I just read this about acetone and polyurethane... I will certainly try it on the heel though before proceeding.
Can You Strip a Hardwood Floor With Acetone?
By Chris Deziel, eHow Contributor
Floor installers in the past often used shellac or varnish as a finish. You can soften them by moistening them with a solvent like acetone, and strip them when they are soft, but doing so isn't the best way to do the job. Most contemporary floor installers use polyurethane instead of shellac. It hardens by curing and produces a much more durable coating, but because it cures, you can't soften it again by using acetone.
Shellac, Varnish and Polyurethane
Shellac is a natural polymer originally derived from a resin secreted by lac bugs and dissolved in a solvent. Some varnishes are similar, consisting of a natural resin, usually pine sap, in a solvent. You can soften either of these with acetone. Polyurethane, although sometimes called a varnish, is a synthetic plastic. Although it too is borne in a solvent, which can be similar to the type that carry shellac or can simply be water, it undergoes a complex chemical reaction with the air as the solvent evaporates -- a process called curing. The reaction is irreversible, and polyurethane doesn't become soft again.

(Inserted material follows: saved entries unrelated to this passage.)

Lemma parseArguments_ok :
  yields (fun args => forallb isExpr args = true)
    (parseArguments parse budget).
Proof.
  unfold parseArguments.
  eapply yields_andThen; [apply yields_anything|]. intros _ _.
  eapply yields_andThen; [apply yields_anything|]. intros ty _.
  destruct (tokenIs ty CLOSEPAREN).
  - eapply yields_andThen; [apply yields_anything|]. intros _ _.
    by apply yields_pure.
  - eapply yields_andThen; [by apply argumentLoop_ok|]. intros args Hargs.
    eapply yields_andThen; [apply yields_anything|]. intros _ _.
    by apply yields_pure.
Qed.

Lemma parseCallExpr_ok fuel caller :
  isExpr caller = true ->
  yields (fun v => isExpr v = true) (parseCallExpr parse budget fuel caller).
Proof.
  revert caller. induction fuel as [|fuel IH]; intros caller Hcaller;
    cbn [parseCallExpr];
    (eapply yields_andThen; [apply parseArguments_ok|]); intros args Hargs;
    (eapply yields_andThen; [apply yields_anything|]); intros ty _;
    (destruct (tokenIs ty OPENPAREN);
     [|apply yields_pure; cbn; by rewrite Hargs, Hcaller]).
  - apply yields_Unfinished.
  - apply IH. cbn. by rewrite Hargs, Hcaller.
Qed.

Lemma parseCallMemberExpr_ok :
  yields (fun v => isExpr v = true)
    (parseCallMemberExpr ParseFloat parse budget).
Proof.
  unfold parseCallMemberExpr.
  eapply yields_andThen; [apply parseMemberExpr_ok|]. intros member Hm.
  eapply yields_andThen; [apply yields_anything|]. intros ty _.
  destruct (tokenIs ty OPENPAREN); [by apply parseCallExpr_ok|].
  by apply yields_pure.
Qed.

Lemma operatorLoop_ok fuel operators operand node left :
  yields (fun v => isExpr v = true) operand ->
  (forall l r op, isExpr l = true -> isExpr r = true ->
                  isExpr (node l r op) = true) ->
  isExpr left = true ->
  yields (fun v => isExpr v = true)
    (operatorLoop fuel operators operand node left).
Proof.
  intros Hoperand Hnode. revert left.
  induction fuel as [|fuel IH]; intros left Hleft; cbn [operatorLoop];
    (eapply yields_andThen; [apply yields_anything|]); intros ty _;
    (destruct (existsb _ _); [|by apply yields_pure]);
    [apply yields_Unfinished|].
  eapply yields_andThen; [apply yields_anything|]. intros operator _.
  eapply yields_andThen; [apply Hoperand|]. intros right Hright.
  apply IH. by apply Hnode.
Qed.

Lemma BinaryExpr_ok l r op :
  isExpr l = true -> isExpr r = true -> isExpr (BinaryExpr l r op) = true.
Proof. cbn. by intros -> ->. Qed.

Lemma LogicalExpr_ok l r op :
  isExpr l = true -> isExpr r = true -> isExpr (LogicalExpr l r op) = true.
Proof. cbn. by intros -> ->. Qed.

Lemma parseMulti_ok :
  yields (fun v => isExpr v = true) (parseMulti ParseFloat parse budget).
Proof.
  unfold parseMulti.
  eapply yields_andThen; [apply parseCallMemberExpr_ok|]. intros left Hl.
  apply operatorLoop_ok;
    [apply parseCallMemberExpr_ok|apply BinaryExpr_ok|done].
Qed.

Lemma parseAdditive_ok :
  yields (fun v => isExpr v = true) (parseAdditive ParseFloat parse budget).
Proof.
  unfold parseAdditive.
  eapply yields_andThen; [apply parseMulti_ok|]. intros left Hl.
  apply operatorLoop_ok; [apply parseMulti_ok|apply BinaryExpr_ok|done].
Qed.

Lemma parseRelationalExpr_ok :
  yields (fun v => isExpr v = true)
    (parseRelationalExpr ParseFloat parse budget).
Proof.
  unfold parseRelationalExpr.
  eapply yields_andThen; [apply parseAdditive_ok|]. intros left Hl.
  apply operatorLoop_ok; [apply parseAdditive_ok|apply LogicalExpr_ok|done].
Qed.

Lemma parseEqualityExpr_ok :
  yields (fun v => isExpr v = true)
    (parseEqualityExpr ParseFloat parse budget).
Proof.
  unfold parseEqualityExpr.
  eapply yields_andThen; [apply parseRelationalExpr_ok|]. intros left Hl.
  apply operatorLoop_ok;
    [apply parseRelationalExpr_ok|apply LogicalExpr_ok|done].
Qed.

Lemma parseLogicalExpr_ok :
  yields (fun v => isExpr v = true)
    (parseLogicalExpr ParseFloat parse budget).
Proof.
  unfold parseLogicalExpr.
  eapply yields_andThen; [apply parseEqualityExpr_ok|]. intros left Hl.
  apply operatorLoop_ok;
    [apply parseEqualityExpr_ok|apply LogicalExpr_ok|done].
Qed.
(** * tx2uml: trace flattening, revert-reason decoding and the Alethio client

    A shallow embedding of the TypeScript/JavaScript sources

      - [lib/clients/AlethioClient.js]  (module [AlethioClient])
      - [clients/GethClient.ts]         (module [GethClient])

    together with the few JavaScript builtins and [ethers] library
    functions they call (modules [JS] and [Ethers]).

    Conventions.
      - A JavaScript string is a Rocq [string], one [ascii] per UTF-16 code
        unit; this covers every string whose code units are below 256, in
        particular hexadecimal payloads, addresses and message-type tags.
        The text decoded by [toUtf8String] is the list of its Unicode code
        points.
      - A JavaScript number holding an integer is a [Z]; [NaN] is [None]
        where a builtin can produce it.  The counters of the flattener
        stay far below 2^53, where doubles are exact; the result of
        [parseInt] is used only as a bound of [slice], which clamps it to
        the length of the string, so that rounding it to a double changes
        nothing.
      - An optional property ([from?: string]) is an [option]; [None] is
        [undefined].
      - A thrown exception is [Throw e]; [async] functions are modelled by
        their sequential behaviour, a rejected promise being a [Throw]. *)

From Stdlib Require Import ZArith String Ascii List Lia Bool.
From stdpp Require Import base list sorting.
Import ListNotations.

#[global] Set Warnings "-register-all".
#[local] Open Scope string_scope.
#[local] Open Scope list_scope.
#[local] Open Scope Z_scope.

(** ** Exceptions and results *)

Inductive JsError : Type :=
| TypeError (message : string)
| SyntaxError (message : string)
| Error (message : string)
| VError (cause : JsError) (message : string).

Inductive result (A : Type) : Type :=
| Ok (a : A)
| Throw (e : JsError).
Arguments Ok {A} a.
Arguments Throw {A} e.

Definition bind {A B : Type} (r : result A) (k : A -> result B) : result B :=
  match r with
  | Ok a => k a
  | Throw e => Throw e
  end.

Notation "'let*' x ':=' e 'in' k" := (bind e (fun x => k))
  (at level 10, x pattern, e at level 100, k at level 200).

Stripping a Floor With Acetone
Although you can strip a floor with acetone if it is finished with shellac or a similar material, like lacquer, most modern floor finishers don't use either of these materials as a final finish because they aren't hard enough. Acetone will soften some varnishes that were in common use before polyurethane became popular, making them marginally easier to scrape off, but the process is messy and time consuming. Even removing shellac or lacquer, which dissolve readily in acetone, is messy and labor intensive. It requires several applications of the solvent to do the job properly.